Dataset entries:
==*==
Definition trace {A} (m : M A) : list event := fst m.
Definition result {A} (m : M A) : outcome A := snd m.

Definition ret {A} (a : A) : M A := ([], Return a).
Definition raise {A} (e : exn) : M A := ([], Raise e).
Definition tell (ev : event) : M unit := ([ev], Return tt).

Definition bind {A B} (m : M A) (f : A -> M B) : M B :=
  match m with
  | (t, Return a) => let '(t', o) := f a in ((t ++ t')%list, o)
  | (t, Raise e) => (t, Raise e)
  | (t, Pending) => (t, Pending)
  end.

Notation "x <- m ;; k" := (bind m (fun x => k))
  (at level 100, m at next level, right associativity).
Notation "m ;;; k" := (bind m (fun _ => k))
  (at level 100, right associativity).

(** [try: m  except Exception as e: h e] *)
Definition try_except {A} (m : M A) (h : exn -> M A) : M A :=
  match m with
  | (t, Raise e) => let '(t', o) := h e in ((t ++ t')%list, o)
  | _ => m
  end.

(** [try: m  finally: fin].  The [finally] block runs when [m] returns and
    when [m] raises; an exception of [fin] replaces the one in flight. *)
Definition try_finally {A} (m : M A) (fin : M unit) : M A :=
  match m with
  | (t, Pending) => (t, Pending)
  | (t, o) =>
      match fin with
      | (t', Return _) => ((t ++ t')%list, o)
      | (t', Raise e) => ((t ++ t')%list, Raise e)
      | (t', Pending) => ((t ++ t')%list, Pending)
      end
  end.

(** Performing (or awaiting) an outside call whose outcome is [o]. *)
Definition perform {A} (c : call) (o : outcome A) : M A := ([EvCall c], o).

Definition log (lvl : level) (msg : string) : M unit := tell (EvLog lvl msg).

(** [d[k]], raising [KeyError] when the key is missing. *)
Definition dict_getitem (d : dict) (k : string) : M value :=
  match dict_get d k with
  | Some v => ret v
  | None => raise (Exception ("'" ++ k ++ "'"))
  end.

(** [l[0]], raising [IndexError] on an empty list. *)
Definition list_getitem0 {A} (l : list A) : M A :=
  match l with
  | x :: _ => ret x
  | [] => raise (Exception "list index out of range")
  end.

(** ** The outside world *)

(** Modelled from the spec: the embedding-model client class is not under
    src/; the probe reads its [model_type] and [model_name] attributes and
    awaits [create_embedding], which yields one vector per input text. *)
Record EmbeddingModel : Type := {
  model_type : string;
  model_name : string;
  create_embedding : list string -> outcome (list (list Q))
}.

(** Modelled from the spec: setting/setting.py is not under src/.  The
    fields are those the three files read; a platform-specific
    configuration record is a Python value ([None] when absent). *)
Record VectorSettings : Type := {
  platform : string;
  pgvector : value;
  qdrant : value;
  chroma : value;
  embedding_provider : string;
  embedding_model : string
}.

Record Settings : Type := { vector : VectorSettings }.

(** How each collaborator answers during one run.  [None] from the
    settings loader stands for a falsy settings object. *)
Record World : Type := {
  get_we0_index_settings : outcome (option Settings);
  init_app : outcome unit;
  get_dimension : outcome Z;
  get_embedding_model : outcome EmbeddingModel;
  loop_time : Q;
  log_start : outcome unit;
  log_close : outcome unit;
  init_vector : outcome unit;
  environ : gmap string string
}.

(** [settings.vector] on what the loader returned. *)
Definition getattr_vector (settings : option Settings) : M VectorSettings :=
  match settings with
  | Some s => ret (vector s)
  | None => raise (Exception "'NoneType' object has no attribute 'vector'")
  end.

(** ** utils/health_check.py *)

Definition vector_probe_body (w : World) : M dict :=
  settings <- perform GetSettings (get_we0_index_settings w) ;;
  perform InitApp (init_app w) ;;;
  dimension <- perform GetDimension (get_dimension w) ;;
  v <- getattr_vector settings ;;
  ret [("status", VStr "healthy");
       ("platform", VStr (platform v));
       ("dimension", VInt dimension);
       ("embedding_provider", VStr (embedding_provider v));
       ("embedding_model", VStr (embedding_model v))].

Definition unhealthy_record (e : exn) : dict :=
  [("status", VStr "unhealthy"); ("error", VStr (str e))].

Definition check_vector_database_health (w : World) : M dict :=
  try_except (vector_probe_body w)
    (fun e =>
       log ERROR ("Vector database health check failed: " ++ str e) ;;;
       ret (unhealthy_record e)).

Definition embedding_probe_body (w : World) : M dict :=
  embedding_model <- perform GetEmbeddingModel (get_embedding_model w) ;;
  test_embeddings <-
    perform (CreateEmbedding ["health check test"])
            (create_embedding embedding_model ["health check test"]) ;;
  dimension <-
    (if negb (Nat.eqb (length test_embeddings) 0)
     then first <- list_getitem0 test_embeddings ;;
          ret (Z.of_nat (length first))
     else ret 0) ;;
  ret [("status", VStr "healthy");
       ("dimension", VInt dimension);
       ("provider", VStr (model_type embedding_model));
       ("model", VStr (model_name embedding_model))].

Definition check_embedding_service_health (w : World) : M dict :=
  try_except (embedding_probe_body w)
    (fun e =>
       log ERROR ("Embedding service health check failed: " ++ str e) ;;;
       ret (unhealthy_record e)).

(** [results["services"][name] = health] *)
Definition services_setitem (results : dict) (name : string) (health : value)
  : M dict :=
  services <- dict_getitem results "services" ;;
  match services with
  | VDict sv => ret (dict_set results "services" (VDict (dict_set sv name health)))
  | _ => raise (Exception "object does not support item assignment")
  end.

(** [v.items()] *)
Definition dict_items (v : value) : M dict :=
  match v with
  | VDict d => ret d
  | _ => raise (Exception "object has no attribute 'items'")
  end.

(** [health.get(k)] *)
Definition value_get (health : value) (k : string) : M (option value) :=
  match health with
  | VDict d => ret (dict_get d k)
  | _ => raise (Exception "object has no attribute 'get'")
  end.

(** [[service for service, health in items
      if health.get("status") != "healthy"]] *)
Fixpoint unhealthy_names (items : dict) : M (list string) :=
  match items with
  | [] => ret []
  | (service, health) :: rest =>
      st <- value_get health "status" ;;
      tl <- unhealthy_names rest ;;
      ret (if py_ne_str st "healthy" then service :: tl else tl)
  end.

Definition comprehensive_health_check (w : World) : M dict :=
  now <- perform LoopTime (Return (loop_time w)) ;;
  let results := [("overall_status", VStr "healthy");
                  ("timestamp", VFloat now);
                  ("services", VDict [])] in
  vector_health <- check_vector_database_health w ;;
  results <- services_setitem results "vector_database" (VDict vector_health) ;;
  embedding_health <- check_embedding_service_health w ;;
  results <- services_setitem results "embedding_service" (VDict embedding_health) ;;
  services <- dict_getitem results "services" ;;
  items <- dict_items services ;;
  unhealthy_services <- unhealthy_names items ;;
  match unhealthy_services with
  | [] => ret results
  | _ :: _ =>
      let results := dict_set results "overall_status" (VStr "unhealthy") in
      let results := dict_set results "unhealthy_services"
                       (VList (map VStr unhealthy_services)) in
      ret results
  end.

(** ** launch/launch.py *)

Definition initialize_extensions (w : World) : M (list unit) :=
  tell (EvEnter "initialize_extensions") ;;;
  r <- perform InitVector (init_vector w) ;;
  ret [r].

(** The body of [close_extensions] is the placeholder [...]. *)
Definition close_extensions : M unit :=
  tell (EvEnter "close_extensions") ;;;
  ret tt.

(** The async context manager [lifespan]; [serving] is what happens at the
    [yield] until the host resumes the generator (normally, or by throwing
    an exception into it). *)
Definition lifespan (w : World) (serving : M unit) : M unit :=
  try_finally
    (perform LogStart (log_start w) ;;;
     initialize_extensions w ;;;
     serving)
    (close_extensions ;;;
     perform LogClose (log_close w)).

Record JSONResponse : Type := {
  content : dict;
  status_code : Z
}.

(** The GET /health handler, over the aggregator it awaits. *)
Definition health_check_over (aggregator : M dict) : M JSONResponse :=
  try_except
    (health_status <- aggregator ;;
     overall <- dict_getitem health_status "overall_status" ;;
     let status_code := if py_eq_str overall "healthy" then 200 else 503 in
     ret {| content := health_status; status_code := status_code |})
    (fun e =>
       log ERROR "Health check failed" ;;;
       ret {| content := [("status", VStr "unhealthy"); ("error", VStr (str e))];
              status_code := 503 |}).

Definition health_check (w : World) : M JSONResponse :=
  health_check_over (comprehensive_health_check w).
==*==
- [What the task asks] Transcribe each line of the data above, unaltered, from the one where "src/; the probe" appears to the one where "fields are those" appears, inclusive of both.

- [Written answer]
    src/; the probe reads its [model_type] and [model_name] attributes and
    awaits [create_embedding], which yields one vector per input text. *)
Record EmbeddingModel : Type := {
  model_type : string;
  model_name : string;
  create_embedding : list string -> outcome (list (list Q))
}.

(** Modelled from the spec: setting/setting.py is not under src/.  The
    fields are those the three files read; a platform-specific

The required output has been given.